*INSTRUCTIONS FOR THE TASK*
Nothing but the lines below between the line holding "(* ===== verification/DatastoreClaims.v" and the line holding "split; [done|]. unfold", inclusive, should appear in the answer, each set down exactly.

= Beginning of Section =

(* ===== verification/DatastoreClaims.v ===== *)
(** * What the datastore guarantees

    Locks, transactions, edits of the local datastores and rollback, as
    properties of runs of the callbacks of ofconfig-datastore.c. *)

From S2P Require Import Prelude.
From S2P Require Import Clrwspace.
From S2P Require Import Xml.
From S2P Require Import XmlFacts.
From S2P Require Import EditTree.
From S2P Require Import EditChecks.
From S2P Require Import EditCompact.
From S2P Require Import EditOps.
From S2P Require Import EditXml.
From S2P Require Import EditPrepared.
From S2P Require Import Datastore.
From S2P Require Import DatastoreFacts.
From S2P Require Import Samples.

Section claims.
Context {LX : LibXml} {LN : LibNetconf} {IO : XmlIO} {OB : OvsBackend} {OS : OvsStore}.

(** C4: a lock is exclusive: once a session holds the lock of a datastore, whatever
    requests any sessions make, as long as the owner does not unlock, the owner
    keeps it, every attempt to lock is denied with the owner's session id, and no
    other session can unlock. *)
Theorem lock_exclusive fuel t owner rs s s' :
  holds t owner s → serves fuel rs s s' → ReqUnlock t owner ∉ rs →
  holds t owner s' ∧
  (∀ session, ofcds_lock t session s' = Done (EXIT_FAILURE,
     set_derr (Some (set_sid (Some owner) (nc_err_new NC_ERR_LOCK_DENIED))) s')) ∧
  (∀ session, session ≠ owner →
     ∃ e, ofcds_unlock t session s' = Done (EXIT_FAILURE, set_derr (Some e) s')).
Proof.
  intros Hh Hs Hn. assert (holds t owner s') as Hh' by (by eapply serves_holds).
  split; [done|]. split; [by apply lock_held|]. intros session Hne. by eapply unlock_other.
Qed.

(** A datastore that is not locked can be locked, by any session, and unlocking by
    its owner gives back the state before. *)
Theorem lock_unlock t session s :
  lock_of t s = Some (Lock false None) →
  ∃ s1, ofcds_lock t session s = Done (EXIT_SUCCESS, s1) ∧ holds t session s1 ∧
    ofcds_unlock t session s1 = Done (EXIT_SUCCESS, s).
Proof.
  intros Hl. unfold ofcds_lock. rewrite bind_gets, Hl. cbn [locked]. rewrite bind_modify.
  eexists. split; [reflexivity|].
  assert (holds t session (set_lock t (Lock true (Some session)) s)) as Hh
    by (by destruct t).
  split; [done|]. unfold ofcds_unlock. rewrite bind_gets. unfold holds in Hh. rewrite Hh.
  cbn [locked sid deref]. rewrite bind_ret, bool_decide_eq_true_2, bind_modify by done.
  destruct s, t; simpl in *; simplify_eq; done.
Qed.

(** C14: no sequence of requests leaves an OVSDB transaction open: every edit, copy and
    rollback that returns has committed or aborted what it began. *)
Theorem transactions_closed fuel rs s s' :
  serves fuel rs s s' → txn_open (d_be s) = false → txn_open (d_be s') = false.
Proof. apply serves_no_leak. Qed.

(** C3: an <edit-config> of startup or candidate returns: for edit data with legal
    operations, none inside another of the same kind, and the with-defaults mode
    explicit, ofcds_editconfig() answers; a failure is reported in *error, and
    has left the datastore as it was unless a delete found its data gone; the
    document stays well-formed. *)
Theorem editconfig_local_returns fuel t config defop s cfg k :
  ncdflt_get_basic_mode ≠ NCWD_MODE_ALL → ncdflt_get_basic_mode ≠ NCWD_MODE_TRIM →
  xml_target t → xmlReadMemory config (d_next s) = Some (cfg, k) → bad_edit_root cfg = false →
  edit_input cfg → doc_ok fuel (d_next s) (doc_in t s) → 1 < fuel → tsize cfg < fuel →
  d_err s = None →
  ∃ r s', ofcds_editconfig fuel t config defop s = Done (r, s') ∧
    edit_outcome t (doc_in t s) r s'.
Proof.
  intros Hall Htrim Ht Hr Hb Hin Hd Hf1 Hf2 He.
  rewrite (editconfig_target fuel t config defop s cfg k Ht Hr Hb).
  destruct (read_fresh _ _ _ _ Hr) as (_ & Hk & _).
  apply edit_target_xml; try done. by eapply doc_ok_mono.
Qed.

= End of Section =
= Beginning of Section =

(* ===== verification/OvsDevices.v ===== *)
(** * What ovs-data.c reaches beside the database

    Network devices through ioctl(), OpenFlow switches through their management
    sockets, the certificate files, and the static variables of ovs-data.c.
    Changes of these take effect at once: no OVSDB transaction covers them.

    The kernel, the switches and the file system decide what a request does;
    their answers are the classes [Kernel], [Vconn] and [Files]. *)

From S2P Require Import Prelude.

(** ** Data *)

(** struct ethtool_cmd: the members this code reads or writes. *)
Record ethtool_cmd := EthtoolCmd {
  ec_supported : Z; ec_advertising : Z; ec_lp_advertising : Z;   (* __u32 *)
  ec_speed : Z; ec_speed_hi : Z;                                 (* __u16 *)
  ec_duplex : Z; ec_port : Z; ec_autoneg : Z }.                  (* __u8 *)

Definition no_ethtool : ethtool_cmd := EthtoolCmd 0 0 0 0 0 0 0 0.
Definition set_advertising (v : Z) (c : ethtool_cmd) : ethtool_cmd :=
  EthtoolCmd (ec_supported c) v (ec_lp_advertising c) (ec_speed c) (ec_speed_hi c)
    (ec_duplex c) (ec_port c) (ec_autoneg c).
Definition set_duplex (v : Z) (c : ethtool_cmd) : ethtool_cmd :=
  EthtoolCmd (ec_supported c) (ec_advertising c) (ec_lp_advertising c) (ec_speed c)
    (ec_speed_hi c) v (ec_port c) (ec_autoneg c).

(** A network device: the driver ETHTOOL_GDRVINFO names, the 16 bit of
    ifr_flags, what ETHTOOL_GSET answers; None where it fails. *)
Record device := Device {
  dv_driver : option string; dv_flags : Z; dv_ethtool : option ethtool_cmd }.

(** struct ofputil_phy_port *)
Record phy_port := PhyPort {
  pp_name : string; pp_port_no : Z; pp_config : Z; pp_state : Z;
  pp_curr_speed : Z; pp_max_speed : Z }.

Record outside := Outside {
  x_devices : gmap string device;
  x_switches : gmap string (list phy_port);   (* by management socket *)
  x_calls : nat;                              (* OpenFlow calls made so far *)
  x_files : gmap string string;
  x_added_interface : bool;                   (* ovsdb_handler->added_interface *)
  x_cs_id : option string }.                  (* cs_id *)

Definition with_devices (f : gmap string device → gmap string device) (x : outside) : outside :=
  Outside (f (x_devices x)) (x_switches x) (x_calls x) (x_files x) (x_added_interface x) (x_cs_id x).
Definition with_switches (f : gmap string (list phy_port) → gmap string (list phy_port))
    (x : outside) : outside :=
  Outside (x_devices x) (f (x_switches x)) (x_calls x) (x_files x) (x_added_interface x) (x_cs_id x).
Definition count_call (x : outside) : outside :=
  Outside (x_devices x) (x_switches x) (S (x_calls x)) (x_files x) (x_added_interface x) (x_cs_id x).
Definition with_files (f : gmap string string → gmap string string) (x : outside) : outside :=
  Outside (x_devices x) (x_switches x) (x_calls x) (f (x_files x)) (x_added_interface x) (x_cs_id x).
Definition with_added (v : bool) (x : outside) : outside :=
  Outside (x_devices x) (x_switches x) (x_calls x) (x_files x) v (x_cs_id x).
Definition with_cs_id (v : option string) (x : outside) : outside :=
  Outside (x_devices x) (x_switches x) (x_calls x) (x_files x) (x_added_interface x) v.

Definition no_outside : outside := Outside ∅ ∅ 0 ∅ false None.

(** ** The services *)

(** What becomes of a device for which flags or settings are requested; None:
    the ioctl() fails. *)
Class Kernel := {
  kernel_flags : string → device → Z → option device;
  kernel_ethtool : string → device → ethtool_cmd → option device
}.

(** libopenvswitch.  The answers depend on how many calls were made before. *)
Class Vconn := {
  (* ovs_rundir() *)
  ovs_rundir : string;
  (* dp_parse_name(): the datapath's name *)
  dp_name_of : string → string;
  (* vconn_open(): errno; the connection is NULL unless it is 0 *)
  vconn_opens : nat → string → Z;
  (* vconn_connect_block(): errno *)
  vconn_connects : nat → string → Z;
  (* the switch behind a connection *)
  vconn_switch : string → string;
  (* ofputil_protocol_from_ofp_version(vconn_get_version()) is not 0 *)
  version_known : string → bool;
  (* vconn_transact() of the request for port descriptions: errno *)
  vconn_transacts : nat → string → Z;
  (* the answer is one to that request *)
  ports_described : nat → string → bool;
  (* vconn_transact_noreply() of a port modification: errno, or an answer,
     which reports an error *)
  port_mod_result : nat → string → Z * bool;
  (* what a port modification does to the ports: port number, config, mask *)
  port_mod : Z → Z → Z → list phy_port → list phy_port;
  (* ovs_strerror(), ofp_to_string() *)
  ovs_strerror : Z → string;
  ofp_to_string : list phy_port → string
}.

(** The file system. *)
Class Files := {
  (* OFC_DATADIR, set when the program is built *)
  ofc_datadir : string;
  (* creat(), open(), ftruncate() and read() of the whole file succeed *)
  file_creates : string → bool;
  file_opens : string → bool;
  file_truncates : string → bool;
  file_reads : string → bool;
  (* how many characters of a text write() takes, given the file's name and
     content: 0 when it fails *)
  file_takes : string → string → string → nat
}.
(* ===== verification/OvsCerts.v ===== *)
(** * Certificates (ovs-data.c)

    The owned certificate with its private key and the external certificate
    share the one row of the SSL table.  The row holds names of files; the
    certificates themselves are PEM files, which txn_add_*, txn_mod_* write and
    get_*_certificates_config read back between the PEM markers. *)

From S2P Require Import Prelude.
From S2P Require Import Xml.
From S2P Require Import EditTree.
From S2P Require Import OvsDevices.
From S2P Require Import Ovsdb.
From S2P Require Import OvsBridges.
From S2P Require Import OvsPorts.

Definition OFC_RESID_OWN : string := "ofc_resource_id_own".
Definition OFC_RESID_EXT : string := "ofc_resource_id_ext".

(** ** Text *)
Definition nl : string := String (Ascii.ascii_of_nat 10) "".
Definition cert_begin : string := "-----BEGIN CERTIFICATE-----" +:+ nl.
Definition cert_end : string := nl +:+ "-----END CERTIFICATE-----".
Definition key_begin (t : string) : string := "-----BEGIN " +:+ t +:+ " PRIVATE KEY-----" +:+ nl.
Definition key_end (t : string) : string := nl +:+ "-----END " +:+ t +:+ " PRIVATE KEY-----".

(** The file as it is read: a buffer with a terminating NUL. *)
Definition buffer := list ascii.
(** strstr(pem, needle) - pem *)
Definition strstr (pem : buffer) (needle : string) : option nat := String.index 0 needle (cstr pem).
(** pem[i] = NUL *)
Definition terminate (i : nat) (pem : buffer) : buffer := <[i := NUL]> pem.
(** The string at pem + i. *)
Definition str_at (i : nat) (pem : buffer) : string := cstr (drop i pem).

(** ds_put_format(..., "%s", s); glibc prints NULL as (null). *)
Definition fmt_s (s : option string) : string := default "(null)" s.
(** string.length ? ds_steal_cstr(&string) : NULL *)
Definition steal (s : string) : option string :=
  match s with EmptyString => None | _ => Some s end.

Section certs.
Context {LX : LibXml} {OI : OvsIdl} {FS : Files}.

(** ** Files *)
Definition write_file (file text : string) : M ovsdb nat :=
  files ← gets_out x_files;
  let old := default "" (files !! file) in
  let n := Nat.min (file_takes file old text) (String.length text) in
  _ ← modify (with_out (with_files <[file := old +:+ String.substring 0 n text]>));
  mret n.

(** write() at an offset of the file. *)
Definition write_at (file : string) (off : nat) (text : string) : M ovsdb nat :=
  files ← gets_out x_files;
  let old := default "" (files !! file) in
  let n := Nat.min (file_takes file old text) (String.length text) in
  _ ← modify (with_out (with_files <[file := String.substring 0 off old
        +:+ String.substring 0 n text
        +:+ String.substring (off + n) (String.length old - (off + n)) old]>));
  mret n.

= End of Section =

*RESPONSE AREA*
(* ===== verification/DatastoreClaims.v ===== *)
(** * What the datastore guarantees

    Locks, transactions, edits of the local datastores and rollback, as
    properties of runs of the callbacks of ofconfig-datastore.c. *)

From S2P Require Import Prelude.
From S2P Require Import Clrwspace.
From S2P Require Import Xml.
From S2P Require Import XmlFacts.
From S2P Require Import EditTree.
From S2P Require Import EditChecks.
From S2P Require Import EditCompact.
From S2P Require Import EditOps.
From S2P Require Import EditXml.
From S2P Require Import EditPrepared.
From S2P Require Import Datastore.
From S2P Require Import DatastoreFacts.
From S2P Require Import Samples.

Section claims.
Context {LX : LibXml} {LN : LibNetconf} {IO : XmlIO} {OB : OvsBackend} {OS : OvsStore}.

(** C4: a lock is exclusive: once a session holds the lock of a datastore, whatever
    requests any sessions make, as long as the owner does not unlock, the owner
    keeps it, every attempt to lock is denied with the owner's session id, and no
    other session can unlock. *)
Theorem lock_exclusive fuel t owner rs s s' :
  holds t owner s → serves fuel rs s s' → ReqUnlock t owner ∉ rs →
  holds t owner s' ∧
  (∀ session, ofcds_lock t session s' = Done (EXIT_FAILURE,
     set_derr (Some (set_sid (Some owner) (nc_err_new NC_ERR_LOCK_DENIED))) s')) ∧
  (∀ session, session ≠ owner →
     ∃ e, ofcds_unlock t session s' = Done (EXIT_FAILURE, set_derr (Some e) s')).
Proof.
  intros Hh Hs Hn. assert (holds t owner s') as Hh' by (by eapply serves_holds).
  split; [done|]. split; [by apply lock_held|]. intros session Hne. by eapply unlock_other.
Qed.

(** A datastore that is not locked can be locked, by any session, and unlocking by
    its owner gives back the state before. *)
Theorem lock_unlock t session s :
  lock_of t s = Some (Lock false None) →
  ∃ s1, ofcds_lock t session s = Done (EXIT_SUCCESS, s1) ∧ holds t session s1 ∧
    ofcds_unlock t session s1 = Done (EXIT_SUCCESS, s).
Proof.
  intros Hl. unfold ofcds_lock. rewrite bind_gets, Hl. cbn [locked]. rewrite bind_modify.
  eexists. split; [reflexivity|].
  assert (holds t session (set_lock t (Lock true (Some session)) s)) as Hh
    by (by destruct t).
  split; [done|]. unfold ofcds_unlock. rewrite bind_gets. unfold holds in Hh. rewrite Hh.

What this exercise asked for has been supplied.